Go through the records below line by line and report how many lines include "size", giving the number only.

#####

(** ** Decoders *)

Definition read_num_bytes {A} (size : nat) (data : bytes) (f : bytes -> A)
    : codec_res (A * bytes) :=
  if (size <=? length data)%nat then Ok (f (take size data), drop size data)
  else Err unexpected_eof.

Definition decode_u64 (data : bytes) : codec_res (u64 * bytes) :=
  read_num_bytes 8 data be_value.
Definition decode_u32 (data : bytes) : codec_res (Z * bytes) :=
  read_num_bytes 4 data be_value.
Definition decode_u16 (data : bytes) : codec_res (Z * bytes) :=
  read_num_bytes 2 data be_value.
Definition decode_u64_desc (data : bytes) : codec_res (u64 * bytes) :=
  '(v, rest) ← decode_u64 data; Ok (not_u64 v, rest).
Definition decode_i64 (data : bytes) : codec_res (i64 * bytes) :=
  '(u, rest) ← decode_u64 data; Ok (order_decode_i64 u, rest).
Definition decode_i64_desc (data : bytes) : codec_res (i64 * bytes) :=
  '(u, rest) ← decode_u64_desc data; Ok (order_decode_i64 u, rest).
Definition decode_f64 (data : bytes) : codec_res (u64 * bytes) :=
  '(u, rest) ← decode_u64 data; Ok (order_decode_f64 u, rest).
Definition decode_f64_desc (data : bytes) : codec_res (u64 * bytes) :=
  '(u, rest) ← decode_u64_desc data; Ok (order_decode_f64 u, rest).
Definition decode_u16_le (data : bytes) : codec_res (Z * bytes) :=
  read_num_bytes 2 data le_value.
Definition decode_u32_le (data : bytes) : codec_res (Z * bytes) :=
  read_num_bytes 4 data le_value.
Definition decode_u64_le (data : bytes) : codec_res (u64 * bytes) :=
  read_num_bytes 8 data le_value.
Definition decode_i64_le (data : bytes) : codec_res (i64 * bytes) :=
  '(v, rest) ← decode_u64_le data; Ok (as_i64 v, rest).

Definition read_u8 (data : bytes) : codec_res (u8 * bytes) :=
  match data with
  | b :: rest => Ok (b, rest)
  | [] => Err unexpected_eof
  end.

#####

> [Response to the exercise]
2